Houben’s creations are tucked into every nook and cranny of the
cafe; the hidden hallway outside the bathrooms was transposed
into a brick alley, and a taco-loving paint-pig watches patrons as
they wait to pee. With no help, Houben painted 150 square feet
in an astonishing ten days. “But, you know, it’s like super long
days; probably fourteen-hour days,” the artist added. “The thing
is, you get in a flow when you have a big project like this.”
On the last day, Houben couldn’t help himself. He went over to
Hop + Grind and added more paint to the walls.
The folks at Rise + Grind know how to treat an artist, which
may explain Houben’s hard-working attitude. The artist, who
currently resides in Colorado with his wife, was flown out and
put up in a hotel room to make the coffee shop’s mural happen.
During Houben’s stay in Durham, he ate lunch and dinner at
Hop + Grind everyday. “I ate myself through the entire menu,”
he said with a laugh. His favorites? “The Hot Chick and Hog
Marley.”
Initially, Houben connected with Hop + Grind’s owner and chef
Bobby Marcotte in 2018 to create a personal tattoo design.
Looking back, this was only a harbinger of things to come; just
a few years later and Houben’s art has become a staple of both
the Peabody and Durham Hop + Grind locations. And when the
newfound, beloved Rise + Grind came to fruition, it was a nobrainer
whose artwork would grace the walls.
Houben’s first mural for Marcotte found its home in Peabody. The
original plan? One small mural. The outcome? Two large ones.
“Me and Bobby were really getting along very well,” Houben
explained. “From then on, we were like, ‘You know what, let’s do
this thing together, the whole brand development.’” And that’s
just what the pair’s doing now.
“It’s not just a boring brand logo,” said Houben. “They’re custom
A ROOSTER
..
words by sadie burgess
photography by jack bouchard
and unique and handmade—just like the food is.”

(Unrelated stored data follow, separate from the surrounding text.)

(** * Auto-scaling engine and singly linked list: a shallow embedding

    The development follows two source files of the repository:

    - [nasa-fire-port/src/core/auto_scaler.py]: the [AutoScaler] decision
      policy ([add_metrics], [should_scale], [execute_scaling]);
    - [learning-projects/python/data-structures/linked-list/linked_list.py]:
      the operations of [LinkedList] and [merge_sorted_lists].

    Conventions of the embedding:

    - Python's [float] is IEEE 754 binary64.  It is modelled by the standard
      library's executable specification [SpecFloat] at precision 53 and
      maximal exponent 1024, so that every rounding, every infinity and
      every NaN of the program is the one of the model.
    - Python's [int] is [Z].  Where the program mixes the two ([x - n],
      [n * x]) the integer is converted first, and the conversion raises
      [OverflowError] when the integer is out of the range of the format.
    - A method is a computation over the state of its object that returns
      or raises; [try ... except] is a combinator on such computations.
    - [time.time()] is an argument of the method that reads it.
    - [statistics.mean] is a parameter of the methods that call it; its
      CPython definition is given apart and used on concrete histories.
    - The comparisons [==], [>] and [<=] of the data of a list are
      parameters of the methods that make them.  The [while swapped] loop of
      [sort], which need not end, runs on fuel.
    - Logging is left out. *)

From Stdlib Require Import ZArith List Bool Lia SpecFloat Sorted Permutation.
Import ListNotations.
Local Open Scope Z_scope.

(** ** Exceptions *)

(** The exceptions the modelled code can raise. *)
Inductive exn : Type :=
  | OverflowError    (* int too large for a float, or [int(inf)] *)
  | ValueError       (* [int(nan)] *)
  | IndexError       (* linked list: position out of range *)
  | AttributeError.  (* linked list: attribute access on [None] *)

(** A computation that returns a value or raises. *)
Inductive result (A : Type) : Type :=
  | Ok (a : A)
  | Raise (e : exn).
Arguments Ok {A} a.
Arguments Raise {A} e.

(** Methods run on a mutable object: a computation takes the object's state,
    returns or raises, and leaves a state behind in both cases (an exception
    does not roll back what was assigned before it). *)
Definition M (S A : Type) : Type := S -> result A * S.

Definition ret {S A : Type} (a : A) : M S A := fun s => (Ok a, s).

Definition bind {S A B : Type} (c : M S A) (k : A -> M S B) : M S B :=
  fun s =>
    match c s with
    | (Ok a, s') => k a s'
    | (Raise e, s') => (Raise e, s')
    end.

Definition get {S : Type} : M S S := fun s => (Ok s, s).
Definition put {S : Type} (s : S) : M S unit := fun _ => (Ok tt, s).
Definition raise {S A : Type} (e : exn) : M S A := fun s => (Raise e, s).

(** A pure computation that may raise, run inside a method. *)
Definition lift {S A : Type} (r : result A) : M S A := fun s => (r, s).

(** [try: body except Exception: handler]; the handler starts from the state
    the body had reached when it raised. *)
Definition try_except {S A : Type} (body : M S A) (handler : exn -> M S A) : M S A :=
  fun s =>
    match body s with
    | (Ok a, s') => (Ok a, s')
    | (Raise e, s') => handler e s'
    end.

Notation "x <- c ;; k" := (bind c (fun x => k))
  (at level 61, c at next level, right associativity).
Notation "c ;;; k" := (bind c (fun _ => k))
  (at level 61, right associativity).

(** ** Python floats *)

Module Float.

Definition prec : Z := 53.
Definition emax : Z := 1024.

Definition float : Type := spec_float.

Definition add : float -> float -> float := SFadd prec emax.
Definition sub : float -> float -> float := SFsub prec emax.
Definition mul : float -> float -> float := SFmul prec emax.
(** The divisors of the modelled code are the non-zero literals 100, 1000
    and 2000, so Python's [ZeroDivisionError] never arises. *)
Definition div : float -> float -> float := SFdiv prec emax.

(** [x < y] and [x <= y]; both are [False] when an operand is NaN. *)
Definition ltb : float -> float -> bool := SFltb.
Definition leb : float -> float -> bool := SFleb.

(** The float nearest to an integer (ties to even); an infinity when the
    integer is beyond the range of the format. *)
Definition of_Z (n : Z) : float := binary_normalize prec emax n 0 false.

(** Conversion of an [int] operand in mixed arithmetic ([x - n], [n * x]):
    CPython raises [OverflowError] when the integer does not fit. *)
Definition of_int (n : Z) : result float :=
  match of_Z n with
  | S754_infinity _ => Raise OverflowError
  | x => Ok x
  end.

(** [int(x)]: truncation toward zero. *)
Definition to_int (x : float) : result Z :=
  match x with
  | S754_nan => Raise ValueError
  | S754_infinity _ => Raise OverflowError
  | S754_zero _ => Ok 0
  | S754_finite s m e => Ok (cond_Zopp s (Z.shiftl (Zpos m) e))
  end.

(** The floor of a finite float, the integer [int(x)] is when [x] is not
    negative. *)
Definition floor (x : float) : option Z :=
  match x with
  | S754_zero _ => Some 0
  | S754_finite s m e => Some (Z.shiftl (cond_Zopp s (Zpos m)) e)
  | _ => None
  end.

(** Comparison of a float with an [int]: CPython compares the two exactly,
    without converting the integer. *)
Definition compare_int (x : float) (n : Z) : option comparison :=
  match x with
  | S754_nan => None
  | S754_infinity s => Some (if s then Lt else Gt)
  | S754_zero _ => Some (0 ?= n)
  | S754_finite s m e =>
      Some (match e with
            | Zneg p => cond_Zopp s (Zpos m) ?= n * 2 ^ Zpos p
            | _ => cond_Zopp s (Zpos m) * 2 ^ e ?= n
            end)
  end.

(** [x < n] and [x > n] for an integer [n]. *)
Definition ltb_int (x : float) (n : Z) : bool :=
  match compare_int x n with Some Lt => true | _ => false end.
Definition gtb_int (x : float) (n : Z) : bool :=
  match compare_int x n with Some Gt => true | _ => false end.

(** The builtin [min(a, b)] on two arguments: [b] when [b < a], else [a]
    (so a NaN first argument is returned as it is). *)
Definition min (a b : float) : float := if ltb b a then b else a.

(** Literals of the source, as the floats nearest to the decimals. *)
Definition zero : float := S754_zero false.
Definition one : float := Eval cbv in of_Z 1.
Definition lit_0_2 : float := Eval cbv in div (of_Z 2) (of_Z 10).
Definition lit_0_4 : float := Eval cbv in div (of_Z 4) (of_Z 10).
Definition lit_0_7 : float := Eval cbv in div (of_Z 7) (of_Z 10).
Definition lit_0_9 : float := Eval cbv in div (of_Z 9) (of_Z 10).
Definition lit_100 : float := Eval cbv in of_Z 100.
Definition lit_1000 : float := Eval cbv in of_Z 1000.
Definition lit_2000 : float := Eval cbv in of_Z 2000.

End Float.

Import Float.

(** ** The auto-scaler: data model *)

Inductive ScalingAction : Type :=
  | SCALE_UP
  | SCALE_DOWN
  | NO_ACTION.

(** A Python number that is an [int] or a [float]: [active_connections] is an
    [int] in a collected sample and whatever [statistics.mean] returns in an
    averaged one. *)
Inductive number : Type :=
  | Int (n : Z)
  | Flt (x : float).

Record SystemMetrics : Type := {
  cpu_usage : float;
  memory_usage : float;
  disk_usage : float;
  network_io : float;
  active_connections : number;
  response_time : float;
  timestamp : float
}.

Record ScalingConfig : Type := {
  min_instances : Z;
  max_instances : Z;
  scale_up_threshold : float;
  scale_down_threshold : float;
  cooldown_period : Z;
  metrics_window : Z;
  scale_up_factor : float;
  scale_down_factor : float
}.

(** The state of an [AutoScaler] (the logger is left out).
    [last_scaling_time] starts as the integer 0, which the only expression
    that reads it, [time.time() - self.last_scaling_time], converts to 0.0. *)
Record AutoScaler : Type := {
  config : ScalingConfig;
  current_instances : Z;
  metrics_history : list SystemMetrics;
  last_scaling_time : float
}.

Definition set_current_instances (self : AutoScaler) (n : Z) : AutoScaler :=
  {| config := config self;
     current_instances := n;
     metrics_history := metrics_history self;
     last_scaling_time := last_scaling_time self |}.

Definition set_metrics_history (self : AutoScaler) (h : list SystemMetrics) : AutoScaler :=
  {| config := config self;
     current_instances := current_instances self;
     metrics_history := h;
     last_scaling_time := last_scaling_time self |}.

Definition set_last_scaling_time (self : AutoScaler) (t : float) : AutoScaler :=
  {| config := config self;
     current_instances := current_instances self;
     metrics_history := metrics_history self;
     last_scaling_time := t |}.

(** [AutoScaler.__init__] *)
Definition init (cfg : ScalingConfig) : AutoScaler :=
  {| config := cfg;
     current_instances := min_instances cfg;
     metrics_history := [];
     last_scaling_time := zero |}.

(** ** The auto-scaler: operations

    Every method takes the reading of [time.time()] it makes as the argument
    [now].  [statistics.mean] belongs to Python's library: the methods take
    it as the parameters [mean] (on the float fields) and [mean_number] (on
    [active_connections]). *)
Section Scaler.

Variable mean : list float -> float.
Variable mean_number : list number -> number.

Houben enjoys putting messages into his artwork. In Rise + Grind, these
include references to Chef Marcotte’s first-born daughter, Alanna, who
passed away from cancer when she was thirteen. “Peace Love Alanna” has
been painted in pink smoke on the air duct. Pigs are inked with “f#%k.cancer”
tattoos and her birthday.
“But he really turned this disaster into a positive energy,” Houben explained.
“He raises about $150,000 a year for St. Judes.” On St. Patrick’s day, the
company hosted a charitable 5K road race. References to this charity work
can also be found throughout the mural (best bet: check the pig tattoos). As
for his personal favorite piece of the Rise + Grind art, Houben said it’s the
three animals in the corner: the bull, the rooster, and the pig. “But there’s so
many different ones,” he added. And he’s right; everytime I enter, I seem to
find a new detail I hadn’t noticed before: “forkinoff” tatted on a pig’s ear, pink
steam circling the restaurant, dripping donuts cascading down the wall.
However, my favorite piece of the mural has not changed: the aforementioned
chicks. The same can be said for Dana DiCola, the general manager of all
three Grind locations. Houben laughed upon hearing this. “You know, the
chicks were super spontaneous,” he said. “The chicks, we didn’t even plan
on. I just kinda freehanded that. But people really, really love the chicks. And
that happens sometimes. You can plan as much as you want, then you have
a funny idea and all of a sudden it becomes a favorite.”